Slam Dunk Conspiracy
Andre Iguodala was squawked! Nate Robinson is a terrific athlete and his dunk using Spud Webb as a prop was impressive. Unfortunately, he had a couple dunks that were Chris Andersen-esk. His last dunk received a 47/50 on his 14th attempt. The throw was the most difficult portion of the dunk. It's the Rising Stars Slam Dunk Contest. If it were the Little Guys Alley-Oop Throwing Contest, I'd have Steve Nash as the favorite.
Nate Robinson performed very well. But, Josh Smith took off from the free throw line (maybe a couple inches closer than Brent Barry did en route to victory a decade ago) and dunked with two hands, easily. He got a 41! I've never seen anyone take off from that far and dunk with two hands.
Nate Robinson grew up in Seattle and attended the University of Washington, in Seattle. Perhaps, the judges were scoring with a "West Coast bias" to lift the WA native over the Philadelphia, PA (Pittsburgh just happens to be in the same state as Philly) contestant. We are just a couple weeks removed from the Super Bowl officiating fiasco.
Andre Iguodala should have been given the benefit of the doubt based on his 2nd round dunk with an assist from the original AI. He took off from behind the baseline, caught the pass bounced off the back of the backboard, ducked his head so he didn't cream himself on the backboard, and dunked the ball. Ridiculous! Then, he pulled out two more great dunks, the behind the back transfer off the bounce and the between the legs from right to left jumping off his left foot. Those are dunks I've never seen.

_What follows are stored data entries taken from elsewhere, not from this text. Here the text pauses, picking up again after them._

(* ===== verification/AiRegistry.v ===== *)
(** The registry of models ([frame/aicc/src/model_registry.rs]): the inventories
    of the providers, the index of exact names, the logical definitions, and
    the items a logical name has by default. *)
From Stdlib Require Import ZArith Lia Ascii Sorted Permutation.
From stdpp Require Import base tactics numbers gmap strings sorting list.
From S2P Require Import Prelude RustString Lists AiTypes.

(** One character for each character of the name: the continuation bytes of a
    character that is not ASCII go with its first byte. *)
Fixpoint default_item_name (exact_model : string) : string :=
  match exact_model with
  | EmptyString => EmptyString
  | String a s =>
    let n := Z.of_nat (nat_of_ascii a) in
    if is_ascii_alphanumeric a || Ascii.eqb a "_" || Ascii.eqb a "-" then String a (default_item_name s)
    else if (128 <=? n) && (n <? 192) then default_item_name s
    else String "_" (default_item_name s)
  end.

Section registry.
Context {Json : Type} `{HashOrder}.
Abbreviation ModelMetadata := (ModelMetadata Json).
Abbreviation ProviderInventory := (ProviderInventory Json).
Abbreviation LogicalModelDefinition := (LogicalModelDefinition Json).
Abbreviation ModelCandidate := (ModelCandidate Json).

Abbreviation Index := (gmap (string * ApiType) ModelCandidate).

Record ModelRegistry := mkRegistry {
  inventories : gmap string ProviderInventory;
  exact_index : Index;
  logical_definitions : gmap string LogicalModelDefinition
}.

Definition new_registry : ModelRegistry := mkRegistry ∅ ∅ ∅.

(** ** Inventories *)

(** The loop of [validate_inventory]; [seen] is the set of names so far. *)
Fixpoint validate_models (provider : string) (seen : gset string) (models : list ModelMetadata) : routed unit :=
  match models with
  | [] => mret tt
  | model :: models =>
    exact ← exact_parse (mm_exact_model model);
    if negb (String.eqb (provider_instance_name exact) provider) then
      fail InvalidModelName ("exact model '" +:+ mm_exact_model model +:+ "' does not belong to provider '" +:+ provider +:+ "'")
    else if negb (String.eqb (provider_model_id exact) (mm_provider_model_id model)) then
      fail InvalidModelName ("exact model '" +:+ mm_exact_model model +:+ "' does not match provider model id '"
                             +:+ mm_provider_model_id model +:+ "'")
    else if bool_decide (mm_exact_model model ∈ seen) then
      fail SessionConfigInvalid ("duplicate exact model '" +:+ mm_exact_model model +:+ "' in provider '" +:+ provider +:+ "'")
    else validate_models provider ({[mm_exact_model model]} ∪ seen) models
  end.

Definition validate_inventory (inventory : ProviderInventory) : routed unit :=
  if negb (is_valid_provider_instance_name (pi_provider_instance_name inventory)) then
    fail InvalidModelName "provider instance name is invalid"
  else validate_models (pi_provider_instance_name inventory) ∅ (pi_models inventory).

Definition index_entry (model : ModelMetadata) (next : Index) (api_type : ApiType) : routed Index :=
  candidate ← candidate_from_metadata model api_type;
  let key := (mm_exact_model model, api_type) in
  match next !! key with
  | Some _ => fail SessionConfigInvalid ("duplicate exact model '" +:+ mm_exact_model model +:+ "' for api type '"
                                         +:+ api_debug api_type +:+ "'")
  | None => mret (<[key := candidate]> next)
  end.

Definition index_model (next : Index) (model : ModelMetadata) : routed Index :=
  fold_routed (index_entry model) next (mm_api_types model).

Definition index_inventory (next : Index) (inventory : ProviderInventory) : routed Index :=
  validate_inventory inventory ;; fold_routed index_model next (pi_models inventory).

Definition build_exact_index (inventories : list ProviderInventory) : routed Index :=
  fold_routed index_inventory ∅ inventories.

Definition with_driver (driver : string) (m : ModelMetadata) : ModelMetadata :=
  mkMetadata (mm_provider_model_id m) (mm_exact_model m) driver (mm_origin_model_id m) (mm_provider_actual_model_id m)
    (mm_provider_options m) (mm_parameter_scale m) (mm_api_types m) (mm_logical_mounts m) (mm_capabilities m)
    (mm_attributes m) (mm_pricing m) (mm_health m).

(** Models without a driver get that of their provider. *)
Definition fill_drivers (i : ProviderInventory) : ProviderInventory :=
  mkInventory (pi_provider_instance_name i) (pi_provider_type i) (pi_provider_driver i) (pi_provider_origin i)
    (pi_provider_type_trusted_source i) (pi_provider_type_revision i) (pi_version i) (pi_inventory_revision i)
    (pi_driver_metadata_generation i)
    ((fun m => if String.eqb (trim (mm_model_driver m)) "" then with_driver (pi_provider_driver i) m else m) <$> pi_models i).

(** An older generation, or the same generation and revision. *)
Definition not_newer (inventory current : ProviderInventory) : bool :=
  (pi_driver_metadata_generation inventory <? pi_driver_metadata_generation current)
  || (pi_driver_metadata_generation inventory =? pi_driver_metadata_generation current)
     && bool_decide (is_Some (pi_inventory_revision inventory))
     && bool_decide (pi_inventory_revision current = pi_inventory_revision inventory).

(** [&mut self]: the registry after the call, and the result. *)
Definition apply_inventory_if_changed (inventory : ProviderInventory) (r : ModelRegistry) : ModelRegistry * routed bool :=
  let inventory := fill_drivers inventory in
  let name := pi_provider_instance_name inventory in
  match validate_inventory inventory with
  | inl e => (r, inl e)
  | inr _ =>
    if from_option (not_newer inventory) false (inventories r !! name) then (r, inr false)
    else
      let next := <[name := inventory]> (inventories r) in
      match build_exact_index (values next) with
      | inl e => (r, inl e)
      | inr index => (mkRegistry next index (logical_definitions r), inr true)
      end
  end.

Definition apply_inventory (inventory : ProviderInventory) (r : ModelRegistry) : ModelRegistry * routed unit :=
  let '(r, res) := apply_inventory_if_changed inventory r in (r, match res with inl e => inl e | inr _ => inr tt end).

Definition rebuild_index (r : ModelRegistry) : ModelRegistry * routed unit :=
  match build_exact_index (values (inventories r)) with
  | inl e => (r, inl e)
  | inr index => (mkRegistry (inventories r) index (logical_definitions r), inr tt)
  end.

Definition remove_inventory (name : string) (r : ModelRegistry) : ModelRegistry * routed unit :=
  rebuild_index (mkRegistry (delete name (inventories r)) (exact_index r) (logical_definitions r)).

Definition clear (r : ModelRegistry) : ModelRegistry := mkRegistry ∅ ∅ (logical_definitions r).

(** The body of [refresh_once] after the hook: what the source lists now
    replaces what the registry has, provider by provider. *)
Definition apply_all (l : list ProviderInventory) (r : ModelRegistry) : ModelRegistry * nat :=
  fold_left (fun (rc : ModelRegistry * nat) inventory =>
    let '(r, changed) := rc in
    match apply_inventory_if_changed inventory r with
    | (r, inr true) => (r, S changed)
    | (r, _) => (r, changed)
    end) l (r, 0%nat).

Definition remove_all (names : list string) (rc : ModelRegistry * nat) : ModelRegistry * nat :=
  fold_left (fun (rc : ModelRegistry * nat) name =>
    let '(r, changed) := rc in
    match remove_inventory name r with
    | (r, inr _) => (r, S changed)
    | (r, inl _) => (r, changed)
    end) names rc.

Definition stale_providers (active : gset string) (r : ModelRegistry) : list string :=
  pi_provider_instance_name <$> List.filter (fun i => negb (bool_decide (pi_provider_instance_name i ∈ active)))
                                  (values (inventories r)).

Definition refresh_once (hook : option (routed unit)) (source : list ProviderInventory) (r : ModelRegistry)
  : ModelRegistry * routed nat :=
  match hook with
  | Some (inl e) => (r, inl e)
  | _ =>
    let active := list_to_set (pi_provider_instance_name <$> source) in
    let '(r, changed) := apply_all source r in
    let '(r, changed) := remove_all (stale_providers active r) (r, changed) in
    (r, inr changed)
  end.

(** ** Logical definitions *)

Definition validate_logical_definition (d : LogicalModelDefinition) : routed unit :=
  if String.eqb (trim (ld_path d)) "" || contains_char AT (ld_path d) then
    fail SessionConfigInvalid "logical definition path must be a logical model path"
  else if existsb (fun part => String.eqb (trim part) "") (split_on DOT (ld_path d)) then
    fail SessionConfigInvalid "logical definition path contains an empty segment"
  else mret tt.

Definition set_logical_definitions (definitions : list LogicalModelDefinition) (r : ModelRegistry)
  : ModelRegistry * routed unit :=
  match fold_routed (fun next d => validate_logical_definition d ;; mret (<[ld_path d := d]> next)) ∅ definitions with
  | inl e => (r, inl e)
  | inr next => (mkRegistry (inventories r) (exact_index r) next, inr tt)
  end.

Definition logical_definition (r : ModelRegistry) (path : string) : option LogicalModelDefinition := logical_definitions r !! path.
Definition inventory_revision (r : ModelRegistry) (name : string) : option string :=
  inventories r !! name ≫= pi_inventory_revision.
Definition exact_candidate (r : ModelRegistry) (exact_model : string) (api_type : ApiType) : option ModelCandidate :=
  exact_index r !! (exact_model, api_type).

(** ** Default items *)

Record DefaultLogicalItems := mkDefaults {
  df_items : LogicalItems;
  df_item_sources : gmap string string;
  df_admission : list LogicalAdmissionTrace
}.

Definition admission_rejection_reasons (d : LogicalModelDefinition) (m : ModelMetadata) : list string :=
  (if negb (supports_api_type m (ld_api_type d)) then ["api_type_mismatch"] else [])
  ++ explain_missing_requirements (mm_capabilities m) (ld_min_line d).

Definition admit_default (source : string) (m : ModelMetadata) (acc : DefaultLogicalItems) : DefaultLogicalItems :=
  let item_name := default_item_name (mm_exact_model m) in
  mkDefaults (<[item_name := mkItem (mm_exact_model m) f64_one]> (df_items acc)) (<[item_name := source]> (df_item_sources acc))
    (df_admission acc).

Definition note_admission (path source : string) (m : ModelMetadata) (reasons : list string) (acc : DefaultLogicalItems)
  : DefaultLogicalItems :=
  mkDefaults (df_items acc) (df_item_sources acc)
    (df_admission acc ++ [mkAdmission path (mm_exact_model m) source (bool_decide (reasons = [])) reasons]).

(** The body of the loop over the models. *)
Definition mount_model (path : string) (definition : option LogicalModelDefinition) (acc : DefaultLogicalItems) (m : ModelMetadata)
  : DefaultLogicalItems :=
  let mounted := bool_decide (path ∈ mm_logical_mounts m) in
  match definition with
  | None => if mounted then admit_default "driver_metadata_mount" m acc else acc
  | Some d =>
    let reasons := admission_rejection_reasons d m in
    let admit_or_not source :=
      let acc := note_admission path source m reasons acc in
      if bool_decide (reasons = []) then admit_default source m acc else acc in
    if mounted then admit_or_not "driver_metadata_mount"
    else if bool_decide (ld_mount_mode d = MountManual) then acc
    else admit_or_not "auto_admission"
  end.

Definition default_items_from_inventories (inventories : list ProviderInventory) (path : string)
    (definition : option LogicalModelDefinition) : DefaultLogicalItems :=
  fold_left (fun acc i => fold_left (mount_model path definition) (pi_models i) acc) inventories (mkDefaults ∅ ∅ []).

Definition default_items_with_trace_for_path (r : ModelRegistry) (path : string) : DefaultLogicalItems :=
  default_items_from_inventories (values (inventories r)) path (logical_definitions r !! path).

Definition default_items_for_path (r : ModelRegistry) (path : string) : LogicalItems :=
  df_items (default_items_with_trace_for_path r path).

Definition all_mounts (r : ModelRegistry) : list string :=
  flat_map (fun i => flat_map mm_logical_mounts (pi_models i)) (values (inventories r)).

Definition all_default_items (r : ModelRegistry) : gmap string LogicalItems :=
  let mounts := fold_left (fun mounts mount =>
    let items := default_items_for_path r mount in
    if bool_decide (items = ∅) then mounts else <[mount := items]> mounts) (all_mounts r) ∅ in
  fold_left (fun mounts path => <[path := default_items_for_path r path]> mounts) (btree_keys (logical_definitions r)) mounts.
End registry.
Arguments ModelRegistry Json : clear implicits.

Don't penalize a great dunker who combines tremendous athleticism and ingenuity because a 5'9" guy is in the competition and finally got a few nice dunks down. It's just not right. The dunk contest should be here to stay, but it needs a little revision, specifically more dunks and competent judges (the judges were looking at each other's scores to help decide what they should put up). AI got squawked.